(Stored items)

+++++

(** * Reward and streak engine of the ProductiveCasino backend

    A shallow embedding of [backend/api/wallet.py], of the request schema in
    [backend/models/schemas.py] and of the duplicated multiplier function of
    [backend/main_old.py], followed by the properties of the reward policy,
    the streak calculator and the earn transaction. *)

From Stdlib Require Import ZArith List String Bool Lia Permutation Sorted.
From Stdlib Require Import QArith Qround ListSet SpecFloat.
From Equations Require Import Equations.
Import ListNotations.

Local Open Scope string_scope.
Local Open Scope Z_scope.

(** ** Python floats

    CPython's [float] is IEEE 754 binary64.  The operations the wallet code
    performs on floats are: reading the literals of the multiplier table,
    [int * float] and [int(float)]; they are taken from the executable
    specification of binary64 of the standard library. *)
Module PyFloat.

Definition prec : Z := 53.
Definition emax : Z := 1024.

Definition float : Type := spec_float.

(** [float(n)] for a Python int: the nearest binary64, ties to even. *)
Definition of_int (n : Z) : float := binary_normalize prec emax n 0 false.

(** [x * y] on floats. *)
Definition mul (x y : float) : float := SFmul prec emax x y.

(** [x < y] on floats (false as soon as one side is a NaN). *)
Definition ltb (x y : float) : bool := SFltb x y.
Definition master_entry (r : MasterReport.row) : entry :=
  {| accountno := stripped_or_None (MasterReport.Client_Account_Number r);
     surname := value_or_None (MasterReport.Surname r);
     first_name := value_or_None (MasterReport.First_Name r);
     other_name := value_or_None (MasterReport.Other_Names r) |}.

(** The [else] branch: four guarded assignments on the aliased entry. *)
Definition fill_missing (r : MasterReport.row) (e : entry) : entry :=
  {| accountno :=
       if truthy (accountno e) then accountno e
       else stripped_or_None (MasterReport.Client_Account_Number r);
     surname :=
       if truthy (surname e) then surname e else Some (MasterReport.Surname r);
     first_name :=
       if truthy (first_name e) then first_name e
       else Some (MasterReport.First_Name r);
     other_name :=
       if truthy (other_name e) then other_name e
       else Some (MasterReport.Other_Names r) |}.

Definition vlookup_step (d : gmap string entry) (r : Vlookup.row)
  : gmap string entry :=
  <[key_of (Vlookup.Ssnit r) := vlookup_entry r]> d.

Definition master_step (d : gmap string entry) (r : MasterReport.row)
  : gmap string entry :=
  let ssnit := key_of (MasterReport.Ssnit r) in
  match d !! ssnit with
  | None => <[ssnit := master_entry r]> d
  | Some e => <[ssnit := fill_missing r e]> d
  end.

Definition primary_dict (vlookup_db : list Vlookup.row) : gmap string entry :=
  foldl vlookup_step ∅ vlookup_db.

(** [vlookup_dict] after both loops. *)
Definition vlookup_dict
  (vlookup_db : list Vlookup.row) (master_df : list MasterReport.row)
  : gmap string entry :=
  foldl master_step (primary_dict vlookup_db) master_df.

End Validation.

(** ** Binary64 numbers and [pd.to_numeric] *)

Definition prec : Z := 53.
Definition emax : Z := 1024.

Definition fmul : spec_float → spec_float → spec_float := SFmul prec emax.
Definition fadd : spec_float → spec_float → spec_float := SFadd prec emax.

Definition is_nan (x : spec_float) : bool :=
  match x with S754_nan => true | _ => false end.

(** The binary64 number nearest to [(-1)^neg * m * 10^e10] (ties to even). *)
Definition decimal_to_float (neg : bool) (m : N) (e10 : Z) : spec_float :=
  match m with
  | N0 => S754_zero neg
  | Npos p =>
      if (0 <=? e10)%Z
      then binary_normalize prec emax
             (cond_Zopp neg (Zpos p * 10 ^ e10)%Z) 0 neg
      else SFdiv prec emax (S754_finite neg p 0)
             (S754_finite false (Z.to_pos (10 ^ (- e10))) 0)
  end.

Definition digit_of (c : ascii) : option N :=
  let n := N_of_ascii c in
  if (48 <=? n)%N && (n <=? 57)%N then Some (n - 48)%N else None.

+++++

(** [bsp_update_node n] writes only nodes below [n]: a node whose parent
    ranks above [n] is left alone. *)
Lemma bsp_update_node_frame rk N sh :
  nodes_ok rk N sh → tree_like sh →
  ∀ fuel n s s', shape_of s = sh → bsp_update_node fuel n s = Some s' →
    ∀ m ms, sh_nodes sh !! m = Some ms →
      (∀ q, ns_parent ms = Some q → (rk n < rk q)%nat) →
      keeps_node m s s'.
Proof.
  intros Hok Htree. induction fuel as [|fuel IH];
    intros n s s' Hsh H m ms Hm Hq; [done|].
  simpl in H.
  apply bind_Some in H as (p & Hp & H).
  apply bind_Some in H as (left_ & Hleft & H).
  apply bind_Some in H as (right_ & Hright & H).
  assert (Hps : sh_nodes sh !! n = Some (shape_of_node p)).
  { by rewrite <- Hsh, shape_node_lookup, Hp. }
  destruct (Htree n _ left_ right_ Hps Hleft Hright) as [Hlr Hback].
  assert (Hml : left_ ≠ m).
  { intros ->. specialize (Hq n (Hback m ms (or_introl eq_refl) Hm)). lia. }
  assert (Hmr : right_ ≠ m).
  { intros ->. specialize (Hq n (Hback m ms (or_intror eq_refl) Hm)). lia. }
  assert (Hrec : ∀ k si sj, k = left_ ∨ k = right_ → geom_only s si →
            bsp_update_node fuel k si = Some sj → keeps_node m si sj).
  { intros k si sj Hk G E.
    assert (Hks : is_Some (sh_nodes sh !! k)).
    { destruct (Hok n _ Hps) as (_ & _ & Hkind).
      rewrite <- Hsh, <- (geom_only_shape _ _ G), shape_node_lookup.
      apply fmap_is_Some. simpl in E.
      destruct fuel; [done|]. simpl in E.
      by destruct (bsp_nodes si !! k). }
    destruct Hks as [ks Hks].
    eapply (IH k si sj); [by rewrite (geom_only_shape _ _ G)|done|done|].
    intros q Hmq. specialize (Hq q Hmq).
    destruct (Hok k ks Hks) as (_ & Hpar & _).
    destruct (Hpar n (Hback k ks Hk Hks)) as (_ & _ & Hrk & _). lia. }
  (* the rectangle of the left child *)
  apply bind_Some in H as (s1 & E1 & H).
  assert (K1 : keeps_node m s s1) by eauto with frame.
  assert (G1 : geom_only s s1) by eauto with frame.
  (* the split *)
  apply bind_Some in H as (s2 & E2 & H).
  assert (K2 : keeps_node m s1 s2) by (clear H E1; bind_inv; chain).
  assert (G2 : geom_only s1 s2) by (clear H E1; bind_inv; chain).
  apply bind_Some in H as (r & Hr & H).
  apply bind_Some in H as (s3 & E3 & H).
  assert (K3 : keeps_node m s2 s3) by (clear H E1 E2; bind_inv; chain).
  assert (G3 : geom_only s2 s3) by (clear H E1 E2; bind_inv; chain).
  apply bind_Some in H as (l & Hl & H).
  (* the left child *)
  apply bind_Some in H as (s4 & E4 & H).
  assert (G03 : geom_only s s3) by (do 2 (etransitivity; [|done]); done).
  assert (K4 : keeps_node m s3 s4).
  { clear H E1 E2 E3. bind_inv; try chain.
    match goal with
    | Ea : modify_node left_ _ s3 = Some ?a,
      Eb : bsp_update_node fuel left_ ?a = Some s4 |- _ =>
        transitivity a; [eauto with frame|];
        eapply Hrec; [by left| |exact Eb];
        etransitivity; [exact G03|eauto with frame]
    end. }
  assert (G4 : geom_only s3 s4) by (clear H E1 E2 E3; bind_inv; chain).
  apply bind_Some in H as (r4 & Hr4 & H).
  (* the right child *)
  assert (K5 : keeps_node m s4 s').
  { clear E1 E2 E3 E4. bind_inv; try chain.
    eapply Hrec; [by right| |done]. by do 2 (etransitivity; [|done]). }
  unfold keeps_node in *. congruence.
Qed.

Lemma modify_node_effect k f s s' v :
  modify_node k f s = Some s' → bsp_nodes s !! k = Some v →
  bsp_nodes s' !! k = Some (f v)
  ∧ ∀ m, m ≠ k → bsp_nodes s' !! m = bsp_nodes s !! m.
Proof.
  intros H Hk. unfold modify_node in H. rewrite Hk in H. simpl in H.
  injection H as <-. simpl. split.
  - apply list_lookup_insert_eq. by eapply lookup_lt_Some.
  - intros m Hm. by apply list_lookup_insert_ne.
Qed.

+++++

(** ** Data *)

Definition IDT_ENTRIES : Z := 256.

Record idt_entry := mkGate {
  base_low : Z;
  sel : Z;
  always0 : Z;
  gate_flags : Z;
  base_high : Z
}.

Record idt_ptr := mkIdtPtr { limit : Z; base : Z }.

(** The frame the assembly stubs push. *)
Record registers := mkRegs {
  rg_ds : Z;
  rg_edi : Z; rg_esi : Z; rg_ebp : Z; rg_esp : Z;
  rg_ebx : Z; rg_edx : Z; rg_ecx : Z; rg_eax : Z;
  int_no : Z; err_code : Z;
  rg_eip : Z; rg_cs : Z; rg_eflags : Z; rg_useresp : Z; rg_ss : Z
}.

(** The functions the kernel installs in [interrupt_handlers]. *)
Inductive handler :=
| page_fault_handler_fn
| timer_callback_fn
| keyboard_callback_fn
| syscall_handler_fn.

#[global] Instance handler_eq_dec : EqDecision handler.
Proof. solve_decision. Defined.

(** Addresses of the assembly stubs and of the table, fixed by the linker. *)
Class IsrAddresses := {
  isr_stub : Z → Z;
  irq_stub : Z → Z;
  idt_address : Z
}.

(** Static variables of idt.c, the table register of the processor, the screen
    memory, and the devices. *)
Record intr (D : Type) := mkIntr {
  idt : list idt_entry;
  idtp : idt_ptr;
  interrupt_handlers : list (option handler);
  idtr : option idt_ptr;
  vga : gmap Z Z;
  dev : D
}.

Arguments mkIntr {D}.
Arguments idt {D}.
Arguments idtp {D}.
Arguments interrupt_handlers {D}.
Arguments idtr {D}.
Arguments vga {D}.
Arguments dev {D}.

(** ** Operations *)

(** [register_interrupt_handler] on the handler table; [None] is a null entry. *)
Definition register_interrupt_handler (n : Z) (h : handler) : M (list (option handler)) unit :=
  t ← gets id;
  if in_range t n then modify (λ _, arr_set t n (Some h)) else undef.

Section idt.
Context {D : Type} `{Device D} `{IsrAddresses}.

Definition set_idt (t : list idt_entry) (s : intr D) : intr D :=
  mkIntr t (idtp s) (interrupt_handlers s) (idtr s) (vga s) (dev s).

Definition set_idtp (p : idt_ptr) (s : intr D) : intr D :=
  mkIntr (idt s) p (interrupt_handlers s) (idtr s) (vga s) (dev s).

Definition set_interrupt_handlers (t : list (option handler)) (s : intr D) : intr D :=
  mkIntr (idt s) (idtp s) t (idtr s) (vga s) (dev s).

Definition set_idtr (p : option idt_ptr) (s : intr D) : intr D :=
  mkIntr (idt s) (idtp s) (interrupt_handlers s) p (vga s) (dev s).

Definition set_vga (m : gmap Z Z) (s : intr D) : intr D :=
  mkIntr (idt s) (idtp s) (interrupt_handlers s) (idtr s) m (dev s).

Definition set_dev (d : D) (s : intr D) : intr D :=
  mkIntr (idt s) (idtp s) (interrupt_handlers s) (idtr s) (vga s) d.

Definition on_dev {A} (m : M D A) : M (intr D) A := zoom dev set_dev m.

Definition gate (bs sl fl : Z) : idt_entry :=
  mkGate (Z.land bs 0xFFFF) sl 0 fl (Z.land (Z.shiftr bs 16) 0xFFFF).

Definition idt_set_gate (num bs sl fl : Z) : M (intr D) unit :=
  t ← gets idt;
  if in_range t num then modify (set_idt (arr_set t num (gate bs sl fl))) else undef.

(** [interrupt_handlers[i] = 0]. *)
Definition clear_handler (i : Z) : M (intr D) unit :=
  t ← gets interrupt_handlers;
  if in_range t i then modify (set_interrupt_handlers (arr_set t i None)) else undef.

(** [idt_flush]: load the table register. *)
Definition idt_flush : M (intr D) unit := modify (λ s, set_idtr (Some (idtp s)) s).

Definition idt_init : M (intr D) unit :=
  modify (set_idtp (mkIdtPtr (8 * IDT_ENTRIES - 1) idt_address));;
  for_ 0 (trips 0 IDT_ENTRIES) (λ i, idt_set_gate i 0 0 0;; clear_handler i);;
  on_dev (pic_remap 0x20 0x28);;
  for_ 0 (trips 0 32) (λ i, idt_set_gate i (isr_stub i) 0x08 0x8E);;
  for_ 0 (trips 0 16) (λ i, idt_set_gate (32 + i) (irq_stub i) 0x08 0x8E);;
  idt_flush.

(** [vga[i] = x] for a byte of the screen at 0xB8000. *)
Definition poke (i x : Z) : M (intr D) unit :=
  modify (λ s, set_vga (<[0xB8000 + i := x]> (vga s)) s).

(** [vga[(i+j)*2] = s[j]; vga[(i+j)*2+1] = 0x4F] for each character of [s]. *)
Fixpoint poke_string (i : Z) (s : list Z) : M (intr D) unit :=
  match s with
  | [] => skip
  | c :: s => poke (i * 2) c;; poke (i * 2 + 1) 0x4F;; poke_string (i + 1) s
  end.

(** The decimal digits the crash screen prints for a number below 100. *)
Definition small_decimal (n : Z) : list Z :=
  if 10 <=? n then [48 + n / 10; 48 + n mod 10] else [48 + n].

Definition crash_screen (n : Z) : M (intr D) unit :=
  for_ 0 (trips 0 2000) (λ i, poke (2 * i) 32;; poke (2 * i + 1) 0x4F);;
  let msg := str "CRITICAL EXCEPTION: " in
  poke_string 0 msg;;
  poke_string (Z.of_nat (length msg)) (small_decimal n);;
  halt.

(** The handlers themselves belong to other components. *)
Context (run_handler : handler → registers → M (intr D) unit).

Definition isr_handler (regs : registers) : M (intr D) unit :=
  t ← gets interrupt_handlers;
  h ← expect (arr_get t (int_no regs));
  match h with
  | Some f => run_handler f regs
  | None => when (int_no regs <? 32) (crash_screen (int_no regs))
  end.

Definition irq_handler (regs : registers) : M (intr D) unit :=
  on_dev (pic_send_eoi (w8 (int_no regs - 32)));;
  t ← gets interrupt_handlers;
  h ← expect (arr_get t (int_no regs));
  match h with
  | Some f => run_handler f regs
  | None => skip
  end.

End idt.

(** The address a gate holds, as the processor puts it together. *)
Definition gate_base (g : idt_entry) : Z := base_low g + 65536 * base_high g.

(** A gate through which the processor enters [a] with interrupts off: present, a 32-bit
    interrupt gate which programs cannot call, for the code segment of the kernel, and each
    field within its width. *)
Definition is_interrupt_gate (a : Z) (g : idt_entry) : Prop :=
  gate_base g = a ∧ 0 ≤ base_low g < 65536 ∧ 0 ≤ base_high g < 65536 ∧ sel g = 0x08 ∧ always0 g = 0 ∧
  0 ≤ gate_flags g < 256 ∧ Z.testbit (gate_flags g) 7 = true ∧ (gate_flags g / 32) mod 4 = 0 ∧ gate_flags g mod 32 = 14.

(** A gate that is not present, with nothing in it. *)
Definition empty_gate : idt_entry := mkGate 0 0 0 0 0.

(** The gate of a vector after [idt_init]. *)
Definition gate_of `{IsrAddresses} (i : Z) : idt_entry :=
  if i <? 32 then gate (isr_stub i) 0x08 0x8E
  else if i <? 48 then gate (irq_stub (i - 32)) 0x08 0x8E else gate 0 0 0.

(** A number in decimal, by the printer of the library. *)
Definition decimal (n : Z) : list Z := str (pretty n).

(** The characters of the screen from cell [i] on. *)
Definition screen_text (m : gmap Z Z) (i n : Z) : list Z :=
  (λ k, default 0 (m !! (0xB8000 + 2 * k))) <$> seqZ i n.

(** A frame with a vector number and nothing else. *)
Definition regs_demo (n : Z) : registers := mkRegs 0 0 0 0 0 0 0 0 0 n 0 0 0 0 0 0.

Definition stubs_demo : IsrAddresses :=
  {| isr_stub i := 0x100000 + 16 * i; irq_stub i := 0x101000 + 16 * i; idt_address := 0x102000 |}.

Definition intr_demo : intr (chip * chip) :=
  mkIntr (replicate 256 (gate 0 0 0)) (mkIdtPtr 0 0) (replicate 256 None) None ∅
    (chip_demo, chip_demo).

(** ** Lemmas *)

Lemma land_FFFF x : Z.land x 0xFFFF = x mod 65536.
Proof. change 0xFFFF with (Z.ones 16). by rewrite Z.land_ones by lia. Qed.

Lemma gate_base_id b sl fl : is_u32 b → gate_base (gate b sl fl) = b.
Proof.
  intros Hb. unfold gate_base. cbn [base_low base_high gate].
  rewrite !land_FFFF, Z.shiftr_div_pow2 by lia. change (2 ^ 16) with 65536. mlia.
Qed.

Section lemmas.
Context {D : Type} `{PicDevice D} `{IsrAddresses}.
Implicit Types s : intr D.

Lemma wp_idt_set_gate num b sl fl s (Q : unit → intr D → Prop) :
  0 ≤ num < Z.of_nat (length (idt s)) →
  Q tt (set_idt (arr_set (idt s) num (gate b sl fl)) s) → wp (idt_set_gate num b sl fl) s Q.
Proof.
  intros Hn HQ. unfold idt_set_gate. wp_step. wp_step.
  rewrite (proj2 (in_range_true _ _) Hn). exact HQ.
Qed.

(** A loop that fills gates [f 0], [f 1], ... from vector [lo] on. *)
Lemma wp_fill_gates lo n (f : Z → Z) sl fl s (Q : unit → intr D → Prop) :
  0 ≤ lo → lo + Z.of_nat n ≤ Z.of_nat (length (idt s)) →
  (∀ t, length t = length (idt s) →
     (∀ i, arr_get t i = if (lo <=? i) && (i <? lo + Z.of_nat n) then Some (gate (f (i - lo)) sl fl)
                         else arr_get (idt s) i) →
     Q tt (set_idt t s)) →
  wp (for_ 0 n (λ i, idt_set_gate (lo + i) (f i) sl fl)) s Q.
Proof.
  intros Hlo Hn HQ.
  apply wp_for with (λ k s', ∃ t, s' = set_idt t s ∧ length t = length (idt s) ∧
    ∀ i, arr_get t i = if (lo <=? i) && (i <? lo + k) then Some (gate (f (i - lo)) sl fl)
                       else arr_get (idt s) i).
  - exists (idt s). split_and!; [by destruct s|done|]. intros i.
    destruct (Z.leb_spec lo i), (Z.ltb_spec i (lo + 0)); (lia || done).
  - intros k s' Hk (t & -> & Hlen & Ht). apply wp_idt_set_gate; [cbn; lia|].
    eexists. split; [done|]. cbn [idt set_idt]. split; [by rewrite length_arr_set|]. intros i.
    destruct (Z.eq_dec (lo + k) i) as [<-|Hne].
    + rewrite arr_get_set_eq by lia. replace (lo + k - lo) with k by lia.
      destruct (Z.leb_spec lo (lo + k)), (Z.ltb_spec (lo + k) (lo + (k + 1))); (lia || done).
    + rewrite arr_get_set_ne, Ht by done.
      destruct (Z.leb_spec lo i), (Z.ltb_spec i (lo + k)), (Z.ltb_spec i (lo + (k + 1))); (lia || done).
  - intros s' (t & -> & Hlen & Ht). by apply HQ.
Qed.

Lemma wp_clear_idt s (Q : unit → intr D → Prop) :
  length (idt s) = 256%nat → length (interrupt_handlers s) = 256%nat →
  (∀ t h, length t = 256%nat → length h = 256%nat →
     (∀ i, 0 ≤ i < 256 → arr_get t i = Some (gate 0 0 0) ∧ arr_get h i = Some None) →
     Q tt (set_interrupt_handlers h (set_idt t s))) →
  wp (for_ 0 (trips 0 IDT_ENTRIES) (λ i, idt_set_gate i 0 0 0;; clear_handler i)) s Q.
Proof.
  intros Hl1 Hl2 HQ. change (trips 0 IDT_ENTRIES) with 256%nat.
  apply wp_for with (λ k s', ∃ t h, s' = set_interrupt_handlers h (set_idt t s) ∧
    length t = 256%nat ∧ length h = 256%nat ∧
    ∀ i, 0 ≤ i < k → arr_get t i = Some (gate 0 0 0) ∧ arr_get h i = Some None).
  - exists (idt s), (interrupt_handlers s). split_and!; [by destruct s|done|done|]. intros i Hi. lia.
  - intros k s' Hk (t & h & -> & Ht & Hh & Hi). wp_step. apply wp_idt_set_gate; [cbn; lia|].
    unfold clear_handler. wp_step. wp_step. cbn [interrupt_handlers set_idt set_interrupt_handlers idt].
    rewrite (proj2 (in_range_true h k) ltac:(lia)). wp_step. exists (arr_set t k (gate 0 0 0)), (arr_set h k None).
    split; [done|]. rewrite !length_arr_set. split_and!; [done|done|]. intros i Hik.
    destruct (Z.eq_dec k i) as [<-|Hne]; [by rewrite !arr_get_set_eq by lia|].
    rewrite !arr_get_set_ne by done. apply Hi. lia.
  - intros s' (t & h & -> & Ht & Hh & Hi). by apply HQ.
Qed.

+++++

▶ _TASK REQUIREMENTS_:
From the entries above, print the lines beginning at the one with "Section lemmas." and stopping after the one with "(∀ t h, length", exactly as written and with nothing else.

▶ _FINAL ANSWER_:
Section lemmas.
Context {D : Type} `{PicDevice D} `{IsrAddresses}.
Implicit Types s : intr D.

Lemma wp_idt_set_gate num b sl fl s (Q : unit → intr D → Prop) :
  0 ≤ num < Z.of_nat (length (idt s)) →
  Q tt (set_idt (arr_set (idt s) num (gate b sl fl)) s) → wp (idt_set_gate num b sl fl) s Q.
Proof.
  intros Hn HQ. unfold idt_set_gate. wp_step. wp_step.
  rewrite (proj2 (in_range_true _ _) Hn). exact HQ.
Qed.

(** A loop that fills gates [f 0], [f 1], ... from vector [lo] on. *)
Lemma wp_fill_gates lo n (f : Z → Z) sl fl s (Q : unit → intr D → Prop) :
  0 ≤ lo → lo + Z.of_nat n ≤ Z.of_nat (length (idt s)) →
  (∀ t, length t = length (idt s) →
     (∀ i, arr_get t i = if (lo <=? i) && (i <? lo + Z.of_nat n) then Some (gate (f (i - lo)) sl fl)
                         else arr_get (idt s) i) →
     Q tt (set_idt t s)) →
  wp (for_ 0 n (λ i, idt_set_gate (lo + i) (f i) sl fl)) s Q.
Proof.
  intros Hlo Hn HQ.
  apply wp_for with (λ k s', ∃ t, s' = set_idt t s ∧ length t = length (idt s) ∧
    ∀ i, arr_get t i = if (lo <=? i) && (i <? lo + k) then Some (gate (f (i - lo)) sl fl)
                       else arr_get (idt s) i).
  - exists (idt s). split_and!; [by destruct s|done|]. intros i.
    destruct (Z.leb_spec lo i), (Z.ltb_spec i (lo + 0)); (lia || done).
  - intros k s' Hk (t & -> & Hlen & Ht). apply wp_idt_set_gate; [cbn; lia|].
    eexists. split; [done|]. cbn [idt set_idt]. split; [by rewrite length_arr_set|]. intros i.
    destruct (Z.eq_dec (lo + k) i) as [<-|Hne].
    + rewrite arr_get_set_eq by lia. replace (lo + k - lo) with k by lia.
      destruct (Z.leb_spec lo (lo + k)), (Z.ltb_spec (lo + k) (lo + (k + 1))); (lia || done).
    + rewrite arr_get_set_ne, Ht by done.
      destruct (Z.leb_spec lo i), (Z.ltb_spec i (lo + k)), (Z.ltb_spec i (lo + (k + 1))); (lia || done).
  - intros s' (t & -> & Hlen & Ht). by apply HQ.
Qed.

Lemma wp_clear_idt s (Q : unit → intr D → Prop) :
  length (idt s) = 256%nat → length (interrupt_handlers s) = 256%nat →
  (∀ t h, length t = 256%nat → length h = 256%nat →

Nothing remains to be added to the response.